By The Insight Post Uganda
In a bid to combat the rising incidence of crime across Uganda, there is a growing call for the government to establish resettlement facilities for former convicts.
Morris Kizito, the Country Director of Mission After Custody (MAC), an organisation dedicated to assisting current and former prisoners, highlights a critical need for such facilities to address the challenges faced by ex-inmates upon their release.
Kizito underscores that the absence of suitable accommodation for ex-convicts has contributed significantly to the surge in criminal activities in the country. Many individuals, he points out, exit prison only to find themselves thrust into an uncertain and often desperate life. Some former prisoners, tragically, struggle to reconnect with their families and loved ones.
“These individuals confront an array of challenges that compel them to engage in criminal activities shortly after leaving prison,” notes Kizito.
The director explains that while incarcerated, inmates establish friendships, and receive essential amenities such as food, medication, and education.

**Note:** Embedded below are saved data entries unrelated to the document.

(** What an iteration of the sender loads: the index once, the timestamps
    once per burst. *)
Definition loads_from (srv : Server) (sess : session) (r : dnRun) (env : sendEnv) : Prop :=
  (exists s, dn_visits srv sess r s /\ sv_index env = dn_index s) /\
  (forall i, exists s, dn_visits srv sess r s /\ be_echo (sv_burst1 env i) = dn_echo s) /\
  (forall i, exists s, dn_visits srv sess r s /\ be_echo (sv_burst2 env i) = dn_echo s).

Section Run.
Context `{M : MAC}.

(** run: the datagrams sent, and the server after the clean-up; [None] when
    the engine is still running at the end of its inputs. *)
Definition session_run (srv : Server) (ss : setupSession) (env : ActEnv) (evs : list readEvent) (ur : upRun) (dr : dnRun)
    : go (list Out * option Server) :=
  r ← awaitActivation srv ss env evs;
  match r with
  | None => Ret ([], Some (session_cleanup srv ss))
  | Some (sess, outs) =>
      if se_downstream sess then
        r ← runDownstream srv sess (dr_start dr) (dr_now dr) (dr_ticks dr) (dr_end dr);
        l ← sendLoop (table srv) (se_ipv6 sess) (send_init (tp_randPayload (se_p sess)) (dr_sendStart dr) (dr_draw dr)) (dr_envs dr);
        Ret (outs ++ map (fun pkt => SendTest (ss_port ss) pkt (se_peer sess)) (l : sender * list (list Z)).2,
             match r with Some (srv', _) => Some (session_cleanup srv' ss) | None => None end)
      else
        r ← runUpstream srv sess (ur_start ur) (ur_ticks ur) (ur_now1 ur) (ur_now2 ur);
        let '(sent, res) := (r : list Out * option (Server * summary)) in
        Ret (outs ++ sent, match res with Some (srv', _) => Some (session_cleanup srv' ss) | None => None end)
  end.
Lemma ServeHTTP_route h r tx : ServeHTTP h r tx = serve_route h r tx.
Proof.
  unfold ServeHTTP. destruct (peerAllowed h r) eqn:Hp; cbn [negb]; [|by unfold serve_route, route; rewrite Hp].
  destruct (rq_Method r) eqn:Em; try (apply download_route; by auto);
    unfold serve_route, route; rewrite Hp, Em; cbn [negb]; try done;
    unfold upload; destruct (acquire h) as [h1 []]; try done; cbn [negb];
    (destruct (live_begin _ _ _ _ _) as [reg id] eqn:El; rewrite (io_Copy_begin _ _ _ _ _ _ _ _ El); done).
Qed.

Lemma ServeHTTP_rtc h r tx h' resp l1 l2 b o i :
  transfer_ok h r tx -> ServeHTTP h r tx = (h', resp) ->
  rtc http_step (mkHs h (l1 ++ AtStart r :: l2) b o i)
    (mkHs h' (l1 ++ l2) (b + resp_begun resp) (o + resp_out resp) (i + resp_in resp)).
Proof.
  rewrite ServeHTTP_route. unfold transfer_ok, serve_route. intros Hok H.
  change (mkHs h (l1 ++ AtStart r :: l2) b o i) with (hs_at l1 l2 h (Some (AtStart r)) b o i).
  change (mkHs h' (l1 ++ l2)) with (hs_at l1 l2 h' None).
  destruct (route h r) as [resp0|k] eqn:Er.
  { injection H as <- <-. assert (Hz : resp_begun resp0 = 0 /\ resp_out resp0 = 0 /\ resp_in resp0 = 0).
    { unfold route, sized_kind, timed_kind in Er. repeat case_match; simplify_eq; done. }
    destruct Hz as (-> & -> & ->). by eapply go_once, go_respond. }
  destruct (acquire h) as [h1 ok] eqn:Ea. destruct ok; cbn [negb] in H.
  2:{ injection H as <- <-. by eapply go_once, go_refused. }
  etransitivity; [by apply go_quiet; eapply go_acquire|].
  destruct (live_begin _ _ _ _ _) as [reg id] eqn:El.
  pose proof (live_begin_store _ _ _ _ _ _ _ El) as Hs0.
  assert (Hb : (forall len, k <> KHead len) ->
    rtc http_step (hs_at l1 l2 h1 (Some (AtHeld r k)) b o i)
      (hs_moving l1 l2 h1 reg k id (match k with KTimed d => time_Add (tx_start tx) d | _ => zeroTime end) 0 (b + 1) o i)).
  { intros Hk. pose proof (go_once l1 l2 _ _ _ _ b o i _ _ _ (go_begin h1 r k reg id (tx_start tx) (tx_begin tx) Hk El)) as Hg.
    unfold hs_moving. rewrite Hs0. by rewrite !Z.add_0_r in Hg. }
  destruct k as [len|size|d|]; cbn [test_name] in *.
  - injection H as <- <-. by eapply go_once, go_head.
  - destruct (sized_loop size 0 (tx_writes tx)) as [[sent asked] ret] eqn:Esz. injection H as <- <-. destruct Hok as [Hw Hret].
    cbn in Hret. subst ret. cbn [resp_begun resp_out resp_in]. rewrite Z.add_0_r.
    etransitivity; [by apply Hb|]. etransitivity; [by eapply sized_steps|].
    rewrite Z.sub_0_r. apply (finish_steps l1 l2 h1 reg (KSized size)).
  - destruct (timed_loop _ 0 (tx_timed tx)) as [sent complete] eqn:Esz. injection H as <- <-.
    cbn [resp_begun resp_out resp_in]. rewrite Z.add_0_r.
    etransitivity; [by apply Hb|]. etransitivity; [by eapply timed_steps|].
    rewrite Z.sub_0_r. apply (finish_steps l1 l2 h1 reg (KTimed d)).
  - injection H as <- <-. cbn [resp_begun resp_out resp_in]. rewrite Z.add_0_r.
    etransitivity; [by apply Hb|]. etransitivity; [by eapply upload_steps|].
    rewrite Z.sub_0_r. apply (finish_steps l1 l2 h1 reg KUpload).
Qed.

(** ** Theorems *)

(** C29: in every interleaving of requests, transfers and snapshots: the
    active count is the number of goroutines that hold a slot, never above the
    limit, and a transfer is refused exactly at the limit; every byte written
    to or read from a client is either in the totals or with a transfer in
    progress (modulo 2^64); the unfinished entries of the registry are exactly
    the transfers in progress, each with the bytes it has moved; no sized
    download has sent more than its size; and when all requests have returned
    no slot is held and no entry is unfinished. *)
Theorem http_conserves c st :
  http_reachable c st ->
  let h := hs_h st in
  let ps := hs_points st in
  let n := zsum holds_slot ps in
  hh_active h = i64 n /\ (0 < hc_MaxConcurrent c -> n <= hc_MaxConcurrent c) /\
  ((acquire h).2 = false <-> 0 < hc_MaxConcurrent c /\ n = hc_MaxConcurrent c) /\
  u64 (hh_bytesSent h + zsum (pending false) ps) = u64 (hs_out st) /\
  u64 (hh_bytesReceived h + zsum (pending true) ps) = u64 (hs_in st) /\
  (hs_begun st < 2 ^ 64 - 1 -> forall id k, open_entry (hh_live h) id = Some k <-> (id, k) ∈ entries ps) /\
  Forall sized_ok ps /\
  (ps = [] -> hh_active h = 0 /\ (hs_begun st < 2 ^ 64 - 1 -> forall id, open_entry (hh_live h) id = None)).
Proof.
  intros Hr. destruct (http_reachable_inv c st Hr) as [Hs Hz Hb Hreg Ho Hi]. cbv zeta.
  pose proof (acquire_refuses _ _ _ Hs) as Href. destruct Hs as [_ _ _ Hlim Ha].
  split_and!; [done|done|done| | | |done|].
  - rewrite Ho, u64_add_l. f_equal. lia.
  - rewrite Hi, u64_add_l. f_equal. lia.
  - intros Hlt id k. symmetry. apply Hreg, Hlt.
  - intros He. split; [by rewrite Ha, He|]. intros Hlt id. destruct (open_entry _ id) as [k|] eqn:E; [|done].
    apply (ri_open _ _ _ (Hreg Hlt)) in E. rewrite He in E. by apply elem_of_nil in E.
Qed.

(** C30: the sequential handler refines the interleaved one: what ServeHTTP
    does for a request, with any outcomes of its writes and reads, is a run of
    its goroutine from arrival to return among any others, which moves the
    bytes the response reports. *)
Theorem ServeHTTP_steps h r tx h' resp l1 l2 b o i :
  transfer_ok h r tx -> ServeHTTP h r tx = (h', resp) ->
  rtc http_step (mkHs h (l1 ++ AtStart r :: l2) b o i)
    (mkHs h' (l1 ++ l2) (b + resp_begun resp) (o + resp_out resp) (i + resp_in resp)).
Proof. apply ServeHTTP_rtc. Qed.

(** ** A download of 1500 bytes among nothing else *)
Definition get_1500 : Request := mkRequest MethodGet (str "/1500") (str "ref=r1") (str "192.0.2.7:5000").
Definition tx_1500 : Transfer := mkTransfer zeroTime zeroTime zeroTime zeroTime [(1500, false)] [] [] false.

Lemma tx_1500_ok : transfer_ok (NewHTTPHandler http_cfg_example) get_1500 tx_1500.
Proof. vm_compute. repeat split; discriminate. Qed.

Lemma http_conserves_witness :
  exists st, http_reachable http_cfg_example st /\ hs_out st = 1500 /\
    u64 (hh_bytesSent (hs_h st) + zsum (pending false) (hs_points st)) = u64 (hs_out st).
Proof.
  destruct (ServeHTTP (NewHTTPHandler http_cfg_example) get_1500 tx_1500) as [h' resp] eqn:E.
  assert (Ho : resp_out resp = 1500) by (vm_compute in E; injection E as <- <-; reflexivity).
  assert (Hr : http_reachable http_cfg_example (mkHs h' ([] ++ []) (0 + resp_begun resp) (0 + resp_out resp) (0 + resp_in resp))).
  { eapply rtc_l; [apply (http_arrive _ _ _ _ _ get_1500)|]. exact (ServeHTTP_rtc _ _ _ _ _ [] [] 0 0 0 tx_1500_ok E). }
  eexists. split; [exact Hr|]. split; [exact Ho|]. apply (http_conserves http_cfg_example _ Hr).
Defined.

Regrettably, some are unable to sustain these basic needs upon their release.
As Kizito elaborates, these ex-convicts often experience a sense of alienation from their communities, feeling neglected and marginalized. This, in turn, pushes them towards criminal pursuits as a means of survival.
Now, he warns that once released prisoners feel excluded, the likelihood of them joining criminal networks and, ultimately, returning to incarceration significantly increases.
Disturbing statistics from five years ago reveal that the Uganda Prisons Service recorded a re-offending rate of 40%. In simpler terms, out of every 100 inmates released, a staggering 40 would find themselves back in prison within a year.
This concerning trend was also acknowledged by the Uganda Police Force report of 2009, which highlighted that many individuals leaving prison were immediately treated as regular offenders by law enforcement.
Currently, MAC has provided shelter and support to more than 500 homeless individuals, a population that includes international deportees and local people struggling with homelessness.
To mitigate the cycle of re-offending within the areas of incarceration, Kizito proposes a solution. The director urges the Ministry of Internal Affairs to construct resettlement homes for ex-prisoners.
Moreover, he suggests allocating land for the establishment of income-generating projects to equip former inmates with valuable skills that can help them reintegrate into society productively upon their release from prison.
In the pursuit of a safer, more rehabilitative approach to criminal justice, the establishment of resettlement facilities and vocational programs represents a significant step forward for Uganda.
It not only offers a lifeline to those who have served their sentences but also holds the potential to reduce crime rates and re-offending, thereby fostering a more secure and harmonious society for all.
According to Kayinga Muddu Yisito, the Coordinator- Community Transformation Foundation Network, the rehabilitation of ex-convicts is of paramount importance for several compelling reasons, as it not only benefits individuals who have served their sentences but also contributes to the overall well-being of society.
One of the primary reasons cited by Kayinga is that these initiatives offer vital support, encompassing job training, housing assistance, and counselling, effectively diminishing the likelihood of ex-convicts reverting to criminal life. By addressing the underlying causes of criminal behaviour and affording individuals a fresh start, resettlement programs disrupt the cycle of reoffending.
Successful resettlement ensures that ex-convicts reintegrate into society as law-abiding citizens, subsequently bolstering community safety by mitigating the potential threats posed by individuals who might otherwise be drawn into criminal activities.
Kayinga contends that resettlement also assumes a pivotal role in facilitating the reintegration of ex-convicts within their communities. It allows them to reconstruct relationships, recover a sense of belonging, and make positive contributions to society. This approach recognises the value of second chances and offers the essential support required for individuals to achieve successful reintegration.
Moreover, he points out that a significant number of ex-convicts encounter formidable obstacles when attempting to secure employment, primarily due to their criminal records. Resettlement programs often encompass vocational training and job placement services, providing individuals with the tools to seek lawful employment and attain self-sufficiency.
Furthermore, Kayinga explains that these initiatives help individuals overcome the stigma associated with incarceration, empowering them to reclaim their self-esteem. This psychological restoration represents a fundamental milestone on the path to successful reintegration and rehabilitation.
However, the efficacy of resettlement programs carries the added benefit of alleviating the strain on overcrowded prison systems. As fewer ex-convicts return to incarceration due to successful reintegration, these initiatives not only conserve valuable resources but also enable correctional facilities to shift their focus from mere containment to meaningful rehabilitation efforts.